Monte Claro – Cagliari – Ottobre 2015
SARDEGNA, CUORE DI CIVILTÀ
“La tradizione non si può ereditare e chi la vuole deve conquistarla con grande fatica”
T.S Eliot
Potrà sembrare strana ai più la scelta di una cornice artistica come quella proposta, per un festival come questo. Cosa mai può unire donne in costume e maschere sarde con i riditi umani? Ad un primo sguardo nulla, sicuramente, ma ad una più attenta analisi forse non è così. Sono convinto che per essere in grado di conoscere gli altri, non si possa prescindere dal conoscere se stessi; credo fermamente che per il rispetto del “diverso da noi”, si debba essere abituati a rispettare ciò che ci è simile e familiare. È da questo assunto che ho deciso di partire. Sarebbe stato troppo facile scegliere un gruppo di opere figurative aventi per soggetto dei richiedenti asilo o delle belle tele astratte sul concetto di uguaglianza o magari contro la tortura. Invece no. Trattandosi di una “cornice artistica”, non di una vera e propria mostra, ho semanticamente scelto di dare alla cornice il suo vero e unico compito, quello di focalizzare lo sguardo su ciò che contiene, di isolare il contenuto del “testo” per mostrarcelo come unico riferimento da prendere in esame, escludendo ciò che gli sta attorno. Ecco allora la scelta del filo conduttore di questa esposizione, volutamente ricalcante tematiche isolane, al fine di ricordare a tutti che la nostra isola è una culla, da sempre generosa, capace di unire diversità e rispetto, tradizione e progresso, diritto e dovere. Non propriamente cose facile. Isola che non si isola, che non isola, ma che isola una tematica, accogliendola, esprimendola a suo modo ed evidenziandola: “Il popolo sardo, come i popoli venuti ultimi alla civiltà moderna e già fattisi primi, ha da rivelare qualcosa a se stesso e agli altri, di profondamente umano e nuovo”. È stato, guarda caso, proprio Emilio Lussu ad illuminarmi con le sue parole, a dirmi che era la via giusta da seguire: non potevo ignorare questo nostro modo di essere, questa “sardità” profonda che non si può spiegare ma solo vivere.

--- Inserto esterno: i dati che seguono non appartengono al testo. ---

(** A name map covering every key of [example_head_checkpoint], which also
    holds a classifier ("head") key. *)
Definition example_full_name_map : name_map :=
  fun k => if String.eqb k "norm.weight" then Some "convnext.layernorm.weight"
           else if String.eqb k "head.weight" then Some "classifier.weight"
           else example_name_map k.

Definition example_head_checkpoint : list (string * list (string * Z)) :=
  [("model", [("downsample_layers.0.0.weight", 7%Z); ("norm.weight", 8%Z);
              ("head.weight", 9%Z)])].

Definition example_head_state_dict : gmap string Z :=
  <["classifier.weight" := 3%Z]> example_state_dict.

Definition example_pipeline_ipu_config : ipu_config :=
  {| layers_per_ipu := [2; 1]%Z; ipus_per_replica := 2%Z;
     ipu_other_fields := [] |}.

(* ================================================================== *)
(** * Lemmas *)

Open Scope list_scope.

(** ** Matrix arithmetic *)

Lemma dot_nil_r (x : list Z) : dot x [] = 0%Z.
Proof. destruct x; reflexivity. Qed.

Lemma dot_split (n : nat) (x y : list Z) :
  dot x y = (dot (firstn n x) (firstn n y) + dot (skipn n x) (skipn n y))%Z.
Proof.
  revert x y; induction n as [|n IH]; intros x y.
  - reflexivity.
  - destruct x as [|a x], y as [|b y]; cbn [firstn skipn dot];
      rewrite ?dot_nil_r; try lia.
    rewrite (IH x y). lia.
Qed.
(** * StorageBucket: a debounced, file-backed key/value store

    A shallow embedding of [src/app/src/app/storage/StorageBucket.js] and of
    the parts of the JavaScript runtime that the class relies on.

    - JavaScript strings are sequences of UTF-16 code units, here [list N].
    - JavaScript values are the values of the JSON data model plus
      [undefined].  Arrays are what they are in the language: objects whose
      property table is keyed by array indices and that carry a [length].
    - A property table is an association list in the order in which
      [Object.keys] enumerates it: array indices first, in ascending numeric
      order, then the other keys in the order of their creation.
    - A value that is an object is the table of its own properties.  The
      members that every object inherits from [Object.prototype]
      ([constructor], [toString], [__proto__], ...) are functions, and the
      prototype itself, which are no values here: a read finds own
      properties only.  So a theorem on the read of a key that the object
      does not have says that the key is none of these names ([inherited]),
      and a theorem on the string form of a value that no property of the
      value hides the methods that make it ([stringable]).  An assignment
      knows of the one inherited member that it meets as a setter,
      [__proto__] ([tbl_assign]).
    - Numbers are kept abstract (class [JSNumber]): the development never
      computes with IEEE doubles, it only moves them around.
    - The content of a file is the string that [fs.readFileSync (_, 'utf8')]
      returns for it; the UTF-8 layer below is not modelled.
    - Time is discrete.  The event loop is a function [tick]; how late a timer
      fires and how long a write takes are given by oracles, over which the
      theorems quantify.
    - The event of a request over IPC is a record of what the class does to
      it: the value that it returns and the messages that it sends.  A
      listener takes the event and returns it.
    - [measurePerformance] reads the clock of the world; the time that a call
      takes is given by a stopwatch, a third oracle.  Its parameter is a
      natural number or undefined; [_handleIPCMeasurePerformance], which
      passes a value of any type to it, is not modelled. *)

From Stdlib Require Import NArith Ascii DecimalString Lia.
From stdpp Require Import base option list gmap strings.
(** What the destructor does. *)
Lemma BlockHandle_destroy_cases a s :
  (lock a s = None ∧ (BlockHandle_destroy a s).2 = s) ∨
  ∃ h s2,
    lock a s = Some h ∧
    stable s (set_blocks (blocks s) s2) ∧
    (blocks s2 = blocks s ∨
     (block_id h < MAXIMUM_BLOCK ∧ blocks s2 = delete (block_id h) (blocks s))) ∧
    (BlockHandle_destroy a s).2 = set_heap (<[a := None]> (heap s2)) s2.
Proof.
  destruct (lock a s) as [h|] eqn:Hlock; [right|left].
  2: { split; [done|]. unfold BlockHandle_destroy, bind, deref. by rewrite Hlock. }
  exists h.
  destruct (BlockHandle_destroy a s) as [o s'] eqn:Hr. simpl.
  revert Hr. unfold BlockHandle_destroy, bind at 1, deref. rewrite Hlock.
  unfold bind at 1.
  match goal with
  | |- context [match ?m0 s with _ => _ end] => set (m := m0)
  end.
  assert (Hm : stable s (m s).2 ∧ ∃ u, (m s).1 = Ret u).
  { unfold m. destruct (is_loaded (state h)); simpl; [|split; [reflexivity|by eexists]].
    split; [|by eexists].
    etransitivity; [|apply stable_set_current_memory].
    apply (store_stable_at a (block_id h) (with_buffer None h) eq_refl s).
    by rewrite Hlock. }
  destruct (m s) as [[[]|e] s1]; simpl in *; [|by destruct Hm as [_ [? ?]]].
  destruct Hm as [Hst _].
  unfold bind, UnregisterBlock.
  destruct (MAXIMUM_BLOCK <=? block_id h) eqn:Hid.
  - assert (Hdel : ∃ s2, (if negb (can_destroy h)
                          then DeleteTemporaryFile (block_id h) else ret tt) s1
                         = (Ret tt, s2) ∧ heap s2 = heap s1 ∧ blocks s2 = blocks s1 ∧
                           temporary_id s2 = temporary_id s1).
    { destruct (can_destroy h); simpl; [by eexists|].
      unfold DeleteTemporaryFile, bind, gets, modify. simpl.
      destruct (bool_decide _ || negb _); simpl; by eexists. }
    destruct Hdel as (s2 & -> & Hheap & Hblocks & Htemp). simpl.
    intros [= <- <-].
    exists s2. split; [done|]. split; [|split; [left|done]].
    + destruct Hst as (Hb & Ht & Hl & Hi).
      split; [done|]. split; [simpl; congruence|]. split; [simpl; congruence|].
      intros a0. rewrite <- Hi. unfold lock. simpl. by rewrite Hheap.
    + destruct Hst as (Hb & _). congruence.
  - simpl. apply Z.leb_gt in Hid. intros [= <- <-].
    exists (set_blocks (delete (block_id h) (blocks s1)) s1).
    split; [done|]. split; [|split; [right|done]].
    + destruct Hst as (Hb & Ht & Hl & Hi). by repeat split.
    + destruct Hst as (Hb & _). simpl. by rewrite Hb.
Qed.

Leggete dunque l’esposizione, non limitatevi a guardare perché attraverso queste immagini possiate giungere al messaggio che la cornice stessa vuole proporre: esternare e mettere in rilievo le proprie radici e la difesa della propria tradizione è sinonimo di libertà, di una libertà così profonda che è data non dalla chiusura ma dall’apertura e dal confronto. (…)
L’omaggio ultimo di Laetitia Autrand, presa a simbolo di chi viene da fuori, vuole essere l’ennesimo accento: i nostri riti visti dall’esterno, affascinano, insegnano e fanno di questa splendida terra, una culla di civiltà.